Saved entries:
=== Begin Enclosure ===
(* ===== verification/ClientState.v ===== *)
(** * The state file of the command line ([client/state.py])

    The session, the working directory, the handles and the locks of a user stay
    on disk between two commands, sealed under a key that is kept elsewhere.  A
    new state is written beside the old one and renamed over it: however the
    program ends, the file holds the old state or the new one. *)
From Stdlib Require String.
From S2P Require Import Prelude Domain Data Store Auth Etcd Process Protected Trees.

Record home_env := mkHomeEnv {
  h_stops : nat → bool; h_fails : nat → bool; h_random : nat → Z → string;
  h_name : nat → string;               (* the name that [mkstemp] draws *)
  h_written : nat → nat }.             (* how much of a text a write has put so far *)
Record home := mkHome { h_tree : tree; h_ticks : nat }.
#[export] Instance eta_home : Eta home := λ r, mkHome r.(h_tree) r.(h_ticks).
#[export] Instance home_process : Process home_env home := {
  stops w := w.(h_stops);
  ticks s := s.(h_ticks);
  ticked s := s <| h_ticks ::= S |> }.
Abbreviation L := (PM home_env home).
=== End Enclosure ===
=== Begin Enclosure ===
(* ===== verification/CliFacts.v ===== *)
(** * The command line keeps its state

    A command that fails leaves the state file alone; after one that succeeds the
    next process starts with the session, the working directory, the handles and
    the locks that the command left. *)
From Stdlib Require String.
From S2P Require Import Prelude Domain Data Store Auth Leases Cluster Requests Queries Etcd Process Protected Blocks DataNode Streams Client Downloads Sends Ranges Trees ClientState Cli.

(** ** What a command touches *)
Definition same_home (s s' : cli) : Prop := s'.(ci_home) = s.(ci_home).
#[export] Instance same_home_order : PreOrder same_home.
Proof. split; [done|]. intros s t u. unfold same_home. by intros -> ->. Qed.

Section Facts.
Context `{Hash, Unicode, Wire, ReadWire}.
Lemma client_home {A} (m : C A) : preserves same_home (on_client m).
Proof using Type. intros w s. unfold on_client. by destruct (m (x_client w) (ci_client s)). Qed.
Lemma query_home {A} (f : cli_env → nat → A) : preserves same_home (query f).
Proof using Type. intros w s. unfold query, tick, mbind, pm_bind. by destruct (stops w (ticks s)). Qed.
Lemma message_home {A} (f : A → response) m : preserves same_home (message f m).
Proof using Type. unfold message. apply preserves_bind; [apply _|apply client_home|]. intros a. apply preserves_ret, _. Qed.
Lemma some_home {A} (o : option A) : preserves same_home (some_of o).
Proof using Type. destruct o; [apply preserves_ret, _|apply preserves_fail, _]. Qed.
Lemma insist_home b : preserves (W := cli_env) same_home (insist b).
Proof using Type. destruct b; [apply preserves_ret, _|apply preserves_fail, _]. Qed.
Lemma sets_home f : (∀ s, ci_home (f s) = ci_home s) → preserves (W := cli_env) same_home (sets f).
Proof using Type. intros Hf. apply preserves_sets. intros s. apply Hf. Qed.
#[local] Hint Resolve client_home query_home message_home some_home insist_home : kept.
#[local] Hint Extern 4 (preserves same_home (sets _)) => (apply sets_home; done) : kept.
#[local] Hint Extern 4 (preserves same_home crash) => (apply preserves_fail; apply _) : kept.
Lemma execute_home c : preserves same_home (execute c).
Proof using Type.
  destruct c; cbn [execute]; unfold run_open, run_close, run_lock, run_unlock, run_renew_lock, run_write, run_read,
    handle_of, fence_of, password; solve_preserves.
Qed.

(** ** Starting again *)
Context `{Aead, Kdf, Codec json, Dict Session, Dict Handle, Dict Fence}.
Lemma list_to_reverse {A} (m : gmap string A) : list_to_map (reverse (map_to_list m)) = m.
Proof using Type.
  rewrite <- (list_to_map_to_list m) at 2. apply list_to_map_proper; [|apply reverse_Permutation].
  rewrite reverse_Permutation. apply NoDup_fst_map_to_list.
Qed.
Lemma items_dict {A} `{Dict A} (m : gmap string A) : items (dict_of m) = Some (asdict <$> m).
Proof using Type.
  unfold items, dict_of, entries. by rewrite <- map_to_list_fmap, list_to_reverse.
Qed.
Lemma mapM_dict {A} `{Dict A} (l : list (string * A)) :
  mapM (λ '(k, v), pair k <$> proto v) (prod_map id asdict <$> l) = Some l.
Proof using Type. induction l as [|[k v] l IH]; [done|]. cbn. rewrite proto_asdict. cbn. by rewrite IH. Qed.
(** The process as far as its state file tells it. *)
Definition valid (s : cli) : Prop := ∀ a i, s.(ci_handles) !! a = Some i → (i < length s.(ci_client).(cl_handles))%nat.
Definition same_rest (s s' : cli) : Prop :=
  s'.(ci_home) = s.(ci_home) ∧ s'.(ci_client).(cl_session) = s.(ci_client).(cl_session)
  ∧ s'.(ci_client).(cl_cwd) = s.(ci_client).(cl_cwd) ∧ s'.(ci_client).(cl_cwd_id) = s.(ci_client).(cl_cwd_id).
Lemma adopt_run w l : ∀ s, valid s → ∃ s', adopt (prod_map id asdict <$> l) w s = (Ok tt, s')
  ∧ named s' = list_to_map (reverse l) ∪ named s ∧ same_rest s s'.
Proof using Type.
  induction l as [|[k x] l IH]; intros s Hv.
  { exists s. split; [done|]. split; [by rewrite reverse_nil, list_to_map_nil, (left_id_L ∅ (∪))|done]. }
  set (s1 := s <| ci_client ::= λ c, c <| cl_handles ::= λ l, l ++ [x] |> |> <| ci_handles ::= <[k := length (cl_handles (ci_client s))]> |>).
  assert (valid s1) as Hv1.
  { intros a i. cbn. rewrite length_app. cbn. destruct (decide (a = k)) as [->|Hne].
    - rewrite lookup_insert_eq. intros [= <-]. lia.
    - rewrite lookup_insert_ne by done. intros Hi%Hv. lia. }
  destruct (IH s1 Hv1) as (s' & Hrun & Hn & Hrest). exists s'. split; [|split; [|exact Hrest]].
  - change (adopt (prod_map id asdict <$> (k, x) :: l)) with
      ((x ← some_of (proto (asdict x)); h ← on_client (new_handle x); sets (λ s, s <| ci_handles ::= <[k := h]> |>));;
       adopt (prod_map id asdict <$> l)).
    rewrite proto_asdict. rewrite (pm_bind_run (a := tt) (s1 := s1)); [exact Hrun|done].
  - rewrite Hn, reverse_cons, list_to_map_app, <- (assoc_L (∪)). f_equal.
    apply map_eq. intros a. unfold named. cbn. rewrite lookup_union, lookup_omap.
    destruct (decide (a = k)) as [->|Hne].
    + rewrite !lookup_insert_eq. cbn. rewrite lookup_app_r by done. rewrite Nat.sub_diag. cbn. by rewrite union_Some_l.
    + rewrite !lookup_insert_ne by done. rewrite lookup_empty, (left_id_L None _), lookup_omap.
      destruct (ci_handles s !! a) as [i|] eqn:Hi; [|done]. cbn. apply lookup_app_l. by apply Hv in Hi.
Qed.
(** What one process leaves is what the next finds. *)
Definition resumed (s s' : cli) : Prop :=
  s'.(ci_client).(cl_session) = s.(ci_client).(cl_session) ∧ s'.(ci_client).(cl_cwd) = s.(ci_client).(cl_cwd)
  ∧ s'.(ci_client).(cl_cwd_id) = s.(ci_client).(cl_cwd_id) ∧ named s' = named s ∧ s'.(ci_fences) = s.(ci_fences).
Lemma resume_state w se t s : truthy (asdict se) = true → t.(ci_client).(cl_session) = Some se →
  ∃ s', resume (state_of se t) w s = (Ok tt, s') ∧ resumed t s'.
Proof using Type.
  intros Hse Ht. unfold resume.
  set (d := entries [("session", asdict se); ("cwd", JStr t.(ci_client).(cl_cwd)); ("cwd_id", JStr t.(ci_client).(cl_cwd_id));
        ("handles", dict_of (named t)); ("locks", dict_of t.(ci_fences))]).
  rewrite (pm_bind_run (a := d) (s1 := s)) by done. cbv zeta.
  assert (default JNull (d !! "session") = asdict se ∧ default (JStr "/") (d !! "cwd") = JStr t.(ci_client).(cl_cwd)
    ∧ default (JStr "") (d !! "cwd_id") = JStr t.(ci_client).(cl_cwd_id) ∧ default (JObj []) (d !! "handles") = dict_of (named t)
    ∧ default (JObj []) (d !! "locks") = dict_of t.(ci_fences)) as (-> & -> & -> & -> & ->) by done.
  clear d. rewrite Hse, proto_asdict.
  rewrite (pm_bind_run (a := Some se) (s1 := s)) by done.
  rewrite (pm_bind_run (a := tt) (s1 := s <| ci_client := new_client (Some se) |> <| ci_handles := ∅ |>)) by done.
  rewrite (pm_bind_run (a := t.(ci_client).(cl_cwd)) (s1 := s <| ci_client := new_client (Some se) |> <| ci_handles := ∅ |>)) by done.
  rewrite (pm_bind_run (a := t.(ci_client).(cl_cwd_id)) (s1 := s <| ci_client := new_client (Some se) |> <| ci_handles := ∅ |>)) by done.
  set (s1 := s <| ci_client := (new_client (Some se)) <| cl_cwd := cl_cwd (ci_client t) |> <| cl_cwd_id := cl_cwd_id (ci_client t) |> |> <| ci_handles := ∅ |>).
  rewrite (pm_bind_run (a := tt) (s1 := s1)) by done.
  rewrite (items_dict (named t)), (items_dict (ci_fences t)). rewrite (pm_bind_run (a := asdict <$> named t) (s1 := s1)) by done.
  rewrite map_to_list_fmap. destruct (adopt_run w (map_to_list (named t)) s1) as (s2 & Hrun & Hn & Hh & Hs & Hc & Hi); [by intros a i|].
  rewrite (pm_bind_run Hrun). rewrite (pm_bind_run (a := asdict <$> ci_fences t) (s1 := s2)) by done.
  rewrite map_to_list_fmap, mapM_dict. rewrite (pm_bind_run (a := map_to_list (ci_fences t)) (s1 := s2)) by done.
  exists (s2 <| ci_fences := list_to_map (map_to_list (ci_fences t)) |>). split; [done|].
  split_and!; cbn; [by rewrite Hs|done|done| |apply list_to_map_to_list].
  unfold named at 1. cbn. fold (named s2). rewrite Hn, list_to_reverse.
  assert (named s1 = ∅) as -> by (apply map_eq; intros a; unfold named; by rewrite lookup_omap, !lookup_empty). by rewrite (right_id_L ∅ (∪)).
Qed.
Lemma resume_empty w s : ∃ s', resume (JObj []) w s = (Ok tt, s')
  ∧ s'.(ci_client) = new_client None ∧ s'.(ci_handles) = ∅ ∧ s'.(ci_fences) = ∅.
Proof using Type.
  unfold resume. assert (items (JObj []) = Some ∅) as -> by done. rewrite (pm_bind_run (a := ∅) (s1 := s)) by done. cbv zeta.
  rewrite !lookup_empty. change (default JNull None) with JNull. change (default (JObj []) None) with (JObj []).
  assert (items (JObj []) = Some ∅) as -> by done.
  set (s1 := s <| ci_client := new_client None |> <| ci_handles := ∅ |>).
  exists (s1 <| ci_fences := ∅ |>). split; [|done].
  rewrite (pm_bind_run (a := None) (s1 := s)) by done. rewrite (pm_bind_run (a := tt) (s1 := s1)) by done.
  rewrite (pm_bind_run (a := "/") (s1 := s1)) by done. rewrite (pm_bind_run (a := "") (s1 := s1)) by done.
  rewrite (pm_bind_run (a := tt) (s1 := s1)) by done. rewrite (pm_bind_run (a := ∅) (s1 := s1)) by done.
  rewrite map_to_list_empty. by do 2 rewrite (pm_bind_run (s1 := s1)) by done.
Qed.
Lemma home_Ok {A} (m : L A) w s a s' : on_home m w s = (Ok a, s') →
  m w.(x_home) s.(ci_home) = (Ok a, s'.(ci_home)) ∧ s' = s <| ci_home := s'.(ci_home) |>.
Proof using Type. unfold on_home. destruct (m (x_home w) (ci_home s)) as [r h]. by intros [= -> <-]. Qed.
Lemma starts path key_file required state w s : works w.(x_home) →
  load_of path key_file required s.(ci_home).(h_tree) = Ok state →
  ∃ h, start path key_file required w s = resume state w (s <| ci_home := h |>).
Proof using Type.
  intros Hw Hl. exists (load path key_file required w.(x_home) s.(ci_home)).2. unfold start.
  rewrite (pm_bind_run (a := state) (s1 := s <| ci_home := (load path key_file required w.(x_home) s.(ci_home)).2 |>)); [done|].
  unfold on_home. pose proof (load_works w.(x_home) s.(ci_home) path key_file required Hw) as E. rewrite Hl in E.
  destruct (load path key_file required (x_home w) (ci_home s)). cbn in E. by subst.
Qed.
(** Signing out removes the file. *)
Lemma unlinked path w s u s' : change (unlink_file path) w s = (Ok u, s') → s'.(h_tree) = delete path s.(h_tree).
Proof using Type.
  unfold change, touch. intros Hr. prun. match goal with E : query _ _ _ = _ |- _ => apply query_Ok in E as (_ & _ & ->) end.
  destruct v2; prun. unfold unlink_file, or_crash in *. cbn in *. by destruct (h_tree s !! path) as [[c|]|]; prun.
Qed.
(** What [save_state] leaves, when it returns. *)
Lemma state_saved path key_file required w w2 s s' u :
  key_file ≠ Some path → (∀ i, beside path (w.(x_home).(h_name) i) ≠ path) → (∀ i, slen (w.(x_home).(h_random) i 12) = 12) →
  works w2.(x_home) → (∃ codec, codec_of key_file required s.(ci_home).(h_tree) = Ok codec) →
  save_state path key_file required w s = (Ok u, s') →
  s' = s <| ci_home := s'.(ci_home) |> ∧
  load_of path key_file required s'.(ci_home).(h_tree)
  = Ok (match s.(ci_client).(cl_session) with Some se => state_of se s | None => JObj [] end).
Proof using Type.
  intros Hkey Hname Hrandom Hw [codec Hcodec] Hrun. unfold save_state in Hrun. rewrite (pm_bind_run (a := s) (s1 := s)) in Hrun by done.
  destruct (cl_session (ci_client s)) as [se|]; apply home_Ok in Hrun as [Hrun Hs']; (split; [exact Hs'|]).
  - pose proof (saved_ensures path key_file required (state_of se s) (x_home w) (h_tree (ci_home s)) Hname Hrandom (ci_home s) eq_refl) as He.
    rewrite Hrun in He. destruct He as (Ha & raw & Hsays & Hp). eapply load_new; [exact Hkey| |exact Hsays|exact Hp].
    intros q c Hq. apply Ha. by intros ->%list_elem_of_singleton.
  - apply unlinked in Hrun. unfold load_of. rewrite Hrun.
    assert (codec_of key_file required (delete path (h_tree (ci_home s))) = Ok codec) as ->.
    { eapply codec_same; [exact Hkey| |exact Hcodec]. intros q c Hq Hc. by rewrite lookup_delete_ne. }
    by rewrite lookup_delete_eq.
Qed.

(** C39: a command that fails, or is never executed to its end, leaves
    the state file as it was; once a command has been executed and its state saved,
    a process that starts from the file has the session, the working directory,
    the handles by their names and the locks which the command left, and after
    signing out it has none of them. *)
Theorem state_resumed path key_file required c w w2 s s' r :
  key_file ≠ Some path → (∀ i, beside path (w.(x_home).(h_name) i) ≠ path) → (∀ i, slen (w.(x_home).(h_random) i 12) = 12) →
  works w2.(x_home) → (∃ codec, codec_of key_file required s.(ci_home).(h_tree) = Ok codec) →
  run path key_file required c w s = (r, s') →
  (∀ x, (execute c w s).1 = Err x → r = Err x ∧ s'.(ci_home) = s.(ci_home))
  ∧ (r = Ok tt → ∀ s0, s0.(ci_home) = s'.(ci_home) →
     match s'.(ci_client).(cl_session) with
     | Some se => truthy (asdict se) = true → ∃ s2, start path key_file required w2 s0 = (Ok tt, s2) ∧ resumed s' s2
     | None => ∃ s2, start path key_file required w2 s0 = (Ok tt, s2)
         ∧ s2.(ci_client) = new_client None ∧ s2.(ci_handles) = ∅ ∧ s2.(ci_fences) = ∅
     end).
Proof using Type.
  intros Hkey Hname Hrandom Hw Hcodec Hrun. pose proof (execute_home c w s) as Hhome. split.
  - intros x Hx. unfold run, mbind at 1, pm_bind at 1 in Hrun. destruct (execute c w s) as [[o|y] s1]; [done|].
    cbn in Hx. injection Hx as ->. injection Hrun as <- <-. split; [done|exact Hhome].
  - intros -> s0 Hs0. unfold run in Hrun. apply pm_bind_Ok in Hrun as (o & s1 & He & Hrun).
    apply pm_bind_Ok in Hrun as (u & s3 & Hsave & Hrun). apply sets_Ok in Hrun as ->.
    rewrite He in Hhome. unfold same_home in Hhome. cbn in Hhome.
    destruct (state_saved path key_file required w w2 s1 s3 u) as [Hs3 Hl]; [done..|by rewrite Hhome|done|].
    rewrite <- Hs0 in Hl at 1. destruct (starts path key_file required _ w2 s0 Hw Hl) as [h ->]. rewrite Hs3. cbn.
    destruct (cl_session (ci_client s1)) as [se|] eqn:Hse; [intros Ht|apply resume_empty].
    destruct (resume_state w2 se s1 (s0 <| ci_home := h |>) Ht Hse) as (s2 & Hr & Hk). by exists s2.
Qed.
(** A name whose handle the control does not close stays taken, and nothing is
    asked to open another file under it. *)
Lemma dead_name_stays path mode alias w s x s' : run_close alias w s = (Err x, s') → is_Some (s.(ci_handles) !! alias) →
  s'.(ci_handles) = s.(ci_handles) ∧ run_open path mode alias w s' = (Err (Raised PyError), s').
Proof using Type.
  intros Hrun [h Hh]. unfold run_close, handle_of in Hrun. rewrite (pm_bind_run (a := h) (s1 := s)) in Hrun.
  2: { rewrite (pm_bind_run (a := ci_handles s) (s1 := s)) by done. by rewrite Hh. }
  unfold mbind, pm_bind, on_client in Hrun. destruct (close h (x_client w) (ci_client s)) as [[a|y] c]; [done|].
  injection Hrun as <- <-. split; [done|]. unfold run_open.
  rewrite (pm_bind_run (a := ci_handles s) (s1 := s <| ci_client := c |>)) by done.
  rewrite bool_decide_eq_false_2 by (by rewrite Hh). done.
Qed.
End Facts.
=== End Enclosure ===
Beginning at the line with "(* ===== verification/ClientState.v ===== *)" and stopping after the line with "stops w := w.(h_stops);", please write out every line of the data above exactly and nothing else.

(* ===== verification/ClientState.v ===== *)
(** * The state file of the command line ([client/state.py])

    The session, the working directory, the handles and the locks of a user stay
    on disk between two commands, sealed under a key that is kept elsewhere.  A
    new state is written beside the old one and renamed over it: however the
    program ends, the file holds the old state or the new one. *)
From Stdlib Require String.
From S2P Require Import Prelude Domain Data Store Auth Etcd Process Protected Trees.

Record home_env := mkHomeEnv {
  h_stops : nat → bool; h_fails : nat → bool; h_random : nat → Z → string;
  h_name : nat → string;               (* the name that [mkstemp] draws *)
  h_written : nat → nat }.             (* how much of a text a write has put so far *)
Record home := mkHome { h_tree : tree; h_ticks : nat }.
#[export] Instance eta_home : Eta home := λ r, mkHome r.(h_tree) r.(h_ticks).
#[export] Instance home_process : Process home_env home := {
  stops w := w.(h_stops);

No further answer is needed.